Dopamine receptor modulation of noradrenaline release by carmoxirole in human cortical kidney slices.

The effect of the dopamine D2-receptor agonist carmoxirole on noradrenaline release was investigated in human and rat cortical kidney slices. After preincubation with 3H-noradrenaline, the slices were electrically stimulated at 5 Hz in superfusion chambers, and the stimulation-induced (S-I) outflow of radioactivity was taken as the index of noradrenaline release. In human but not in rat cortical kidney slices, carmoxirole (0.03 microM) inhibited the S-I outflow of radioactivity. Carmoxirole (0.3 microM) also failed to inhibit the S-I outflow of radioactivity from human kidney slices.

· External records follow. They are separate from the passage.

Definition Encrypt (rand : option string) (plaintext masterKey : string) : result string :=
  if negb (str_len masterKey =? MasterKeySize)
  then Fail (EMsg "security: master key must be %d bytes, got %d")
  else
    match NewCipher masterKey with
    | Fail e => Fail (EWrap "security: aes init: %w" e)
    | Ok block =>
        match NewGCM block with
        | Fail e => Fail (EWrap "security: gcm init: %w" e)
        | Ok gcm =>
            match rand with
            | None => Fail (EMsg "security: nonce: %w")
            | Some nonce => Ok (Seal gcm ("" +:+ nonce) nonce plaintext)
            end
        end
    end.

Definition Decrypt (ciphertext masterKey : string) : result string :=
  if negb (str_len masterKey =? MasterKeySize)
  then Fail (EMsg "security: master key must be %d bytes, got %d")
  else if str_len ciphertext <? nonceSize then Fail (EMsg "security: ciphertext too short")
  else
    match NewCipher masterKey with
    | Fail e => Fail (EWrap "security: aes init: %w" e)
    | Ok block =>
        match NewGCM block with
        | Fail e => Fail (EWrap "security: gcm init: %w" e)
        | Ok gcm =>
            let nonce := str_take (Z.to_nat nonceSize) ciphertext in
            let ct := str_drop (Z.to_nat nonceSize) ciphertext in
            match Open' gcm nonce ct with
            | Fail e => Fail (EWrap "security: open: %w" e)
            | Ok pt => Ok pt
            end
        end
    end.
(* ===== verification/Database.v ===== *)
(** * The database ([internal/db/queries.go], [internal/db/migrations/*.sql])

    Postgres is an interface: NUMERIC and JSONB and the text form of UUIDs, the
    clock, [gen_random_uuid], the order a plan returns rows in, and which
    statements fail.  The tables, their constraints and the statements are the
    program's: a table with a UUID key is a map from keys to rows, and a
    statement that fails leaves the tables as they were.  Columns no statement
    of the program reads or writes are left out. *)
From Stdlib Require Import ZArith Lia Floats Ascii.
From stdpp Require Import base list strings gmap.
From S2P Require Import Prelude GoBase GoFloat GoFmt JsonExtract Json NodeRunner Strategist.
Open Scope Z_scope.
Open Scope go_scope.

Class Postgres := {
  numeric : Type;
  (** A float64 stored in a NUMERIC(precision, scale) column; [None] when it
      is out of range. *)
  numeric_in : Z -> Z -> float -> option numeric;
  numeric_out : numeric -> float;
  numeric_zero : numeric;
  numeric_sum : list numeric -> numeric;
  numeric_lt : numeric -> numeric -> bool;
  (** A sum assigned to a NUMERIC(precision, scale) column. *)
  numeric_cast : Z -> Z -> numeric -> option numeric;
  (** A time in a TIMESTAMPTZ column, which keeps microseconds. *)
  timestamptz_in : Time -> Time;
  (** The canonical text of a UUID. *)
  uuid_in : string -> option string;
  gen_random_uuid : nat -> string;
  jsonb_in : string -> option string;
  (** The clock and what becomes of the [n]th statement. *)
  pg_now : nat -> Time;
  outage : nat -> option gerror;
  (** The order the [n]th statement reads the rows of a table in. *)
  plan : forall {A}, nat -> list A -> list A;
}.
(** ** The columns nothing moves *)

(** What an agent's row keeps from its insertion on, and the tables nothing
    inserts into. *)
Record unmoved (r : AgentRow) : Prop := {
  um_balance : a_current_balance r = numeric_zero;
  um_peak : a_peak_balance r = numeric_zero;
  um_debt : a_unpaid_operating_debt_usd r = numeric_zero;
  um_pnl : a_total_pnl r = numeric_zero;
  um_trades : a_total_trades r = 0;
  um_losing : a_consecutive_negative_epochs r = 0;
}.

(** A property of a row that no update of a row can break. *)
Record settled (R : AgentRow -> Prop) : Prop := {
  se_heartbeat : forall t r, R r -> R (with_heartbeat t r);
  se_status : forall st reason t r, R r -> R (with_status st reason t r);
  se_class : forall c r, R r -> R (with_class c r);
}.

Lemma unmoved_settled : settled unmoved.
Proof. split; intros; by match goal with H : unmoved _ |- _ => destruct H end. Qed.

(** Every agent's row has the property, and there are no proposals. *)
Record untouched (R : AgentRow -> Prop) (db : database) : Prop := {
  ut_agents : map_Forall (fun _ r => R r) (agents db);
  ut_proposals : offspring_proposals db = ∅;
}.

Section Untouched.
Context (R : AgentRow -> Prop) (HR : settled R).

Lemma tick_untouched db : untouched R db -> untouched R (tick db).
Proof. intros []. by constructor. Qed.

Lemma alter_unmoved f id (t : gmap string AgentRow) : (forall r, R r -> R (f r)) ->
  map_Forall (fun _ r => R r) t -> map_Forall (fun _ r => R r) (alter f id t).
Proof.
  intros Hf Ht k r. destruct (decide (k = id)) as [->|Hne].
  - rewrite lookup_alter_eq. destruct (t !! id) as [q|] eqn:E; [|done]. intros [= <-]. exact (Hf _ (Ht _ _ E)).
  - rewrite lookup_alter_ne by done. apply Ht.
Qed.

Lemma update_agent_untouched id f db x db' : (forall r, R r -> R (f r)) ->
  untouched R db -> update_agent id f db = Ok (x, db') -> untouched R db'.
Proof.
  intros Hf [Ha Hp] H. unfold update_agent in H. destruct (uuid_value id); [|done]. injection H as _ <-.
  constructor; [|done]. by apply alter_unmoved.
Qed.

Ltac untouched_insert H := body_cases H; injection H as _ <-; by constructor.

Lemma op_untouched o D :
  (forall a d id d', o = OpInsertAgent a -> untouched R d -> insert_agent a d = Ok (id, d') -> untouched R d') ->
  untouched R D -> untouched R (apply_op D o).
Proof.
  intros Hins HD. destruct o; cbn [apply_op].
  - unfold InsertAgent. repeat (destruct (str_eqb _ _); [done|]).
    assert (Hs : untouched R (statement (insert_agent a) D).2).
    { apply statement_keeps; [apply tick_untouched| |done]. intros d x d' Hd H. by apply (Hins a d x d'). }
    by destruct (statement _ _) as [[?|?] ?].
  - unfold UpdateHeartbeat. destruct (str_eqb _ _); [done|]. apply exec_keeps; [apply tick_untouched| |done].
    intros d x d' Hd. apply update_agent_untouched; [|done]. apply HR.
  - unfold SetAgentStatus. destruct (str_eqb _ _); [done|]. destruct (negb _); [done|].
    apply exec_keeps; [apply tick_untouched| |done]. intros d x d' Hd. destruct (nullable_text_value _); [|done].
    apply update_agent_untouched; [|done]. apply HR.
  - unfold SetAgentNodeClass. destruct (str_eqb _ _); [done|]. destruct (negb _); [done|].
    apply exec_keeps; [apply tick_untouched| |done]. intros d x d' Hd.
    apply update_agent_untouched; [|done]. apply HR.
  - unfold LogTrade. destruct (str_eqb _ _); [done|]. apply exec_keeps; [apply tick_untouched| |done].
    intros d x d' [] H. unfold insert_trade in H. untouched_insert H.
  - unfold LogStrategistDecision. repeat (destruct (str_eqb _ _); [done|]).
    apply exec_keeps; [apply tick_untouched| |done].
    intros d' x d'' [] H. unfold insert_decision in H. untouched_insert H.
  - unfold InsertPriceHistoryRow. destruct (_ || _); [done|]. apply exec_keeps; [apply tick_untouched| |done].
    intros d x d' [] H. unfold insert_price in H. untouched_insert H.
  - unfold PersistLedger. destruct (str_eqb _ _); [done|]. apply exec_keeps; [apply tick_untouched| |done].
    intros d x d' [] H. unfold insert_ledger in H. untouched_insert H.
  - unfold PersistSweep. destruct (Skipped d); [done|]. destruct (str_eqb _ _); [done|].
    apply exec_keeps; [apply tick_untouched| |done].
    intros d' x d'' [] H. unfold insert_sweep in H. untouched_insert H.
  - unfold PersistOffspringDecision. destruct (str_eqb _ _); [done|].
    apply exec_keeps; [apply tick_untouched| |done].
    intros d' x d'' [Ha Hp] H. unfold update_proposal in H. body_cases H. injection H as _ <-.
    constructor; [done|]. cbn. by rewrite Hp.
  - unfold PersistPostmortem. destruct (str_eqb _ _); [done|].
    destruct (row_of _ _ _) as [[a|]|err]; [|by apply tick_untouched|by apply tick_untouched].
    apply exec_keeps; [apply tick_untouched| |by apply tick_untouched].
    intros d x d' [] H. unfold insert_postmortem in H. untouched_insert H.
  - unfold LogEpoch. destruct (str_eqb _ _); [done|]. apply exec_keeps; [apply tick_untouched| |done].
    intros d x d' [] H. unfold upsert_epoch in H. untouched_insert H.
  - unfold seedEpochRow. apply statement_keeps; [apply tick_untouched| |done].
    intros d x d' [] H. unfold insert_epoch in H. untouched_insert H.
Qed.
End Untouched.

When alpha-adrenoceptors were blocked by the non-selective alpha-adrenoceptor antagonist phentolamine (1 microM), carmoxirole (0.03 microM, 0.3 microM) inhibited S-I outflow to a similar extent. The inhibitory effect of carmoxirole (0.03 microM) was prevented by the D2-receptor antagonist (-)-sulpiride (10 microM) but not by the D1-receptor antagonist SCH 23390 (1 microM) in human kidney slices. Phentolamine (1 microM) by itself induced a five-fold greater enhancement of the S-I outflow of radioactivity in rat than in human cortical kidney slices. The data suggest that activation of prejunctional D2-receptors by carmoxirole inhibits noradrenaline release from human renal sympathetic nerves. Carmoxirole in higher concentrations (0.3 microM) blocks inhibitory prejunctional alpha-autoreceptors, which seems to mask the inhibitory D2-receptor mediated effect. The different effects of phentolamine and carmoxirole in human and rat kidney may indicate a difference of the prejunctional alpha-autoreceptor mechanism in the two species.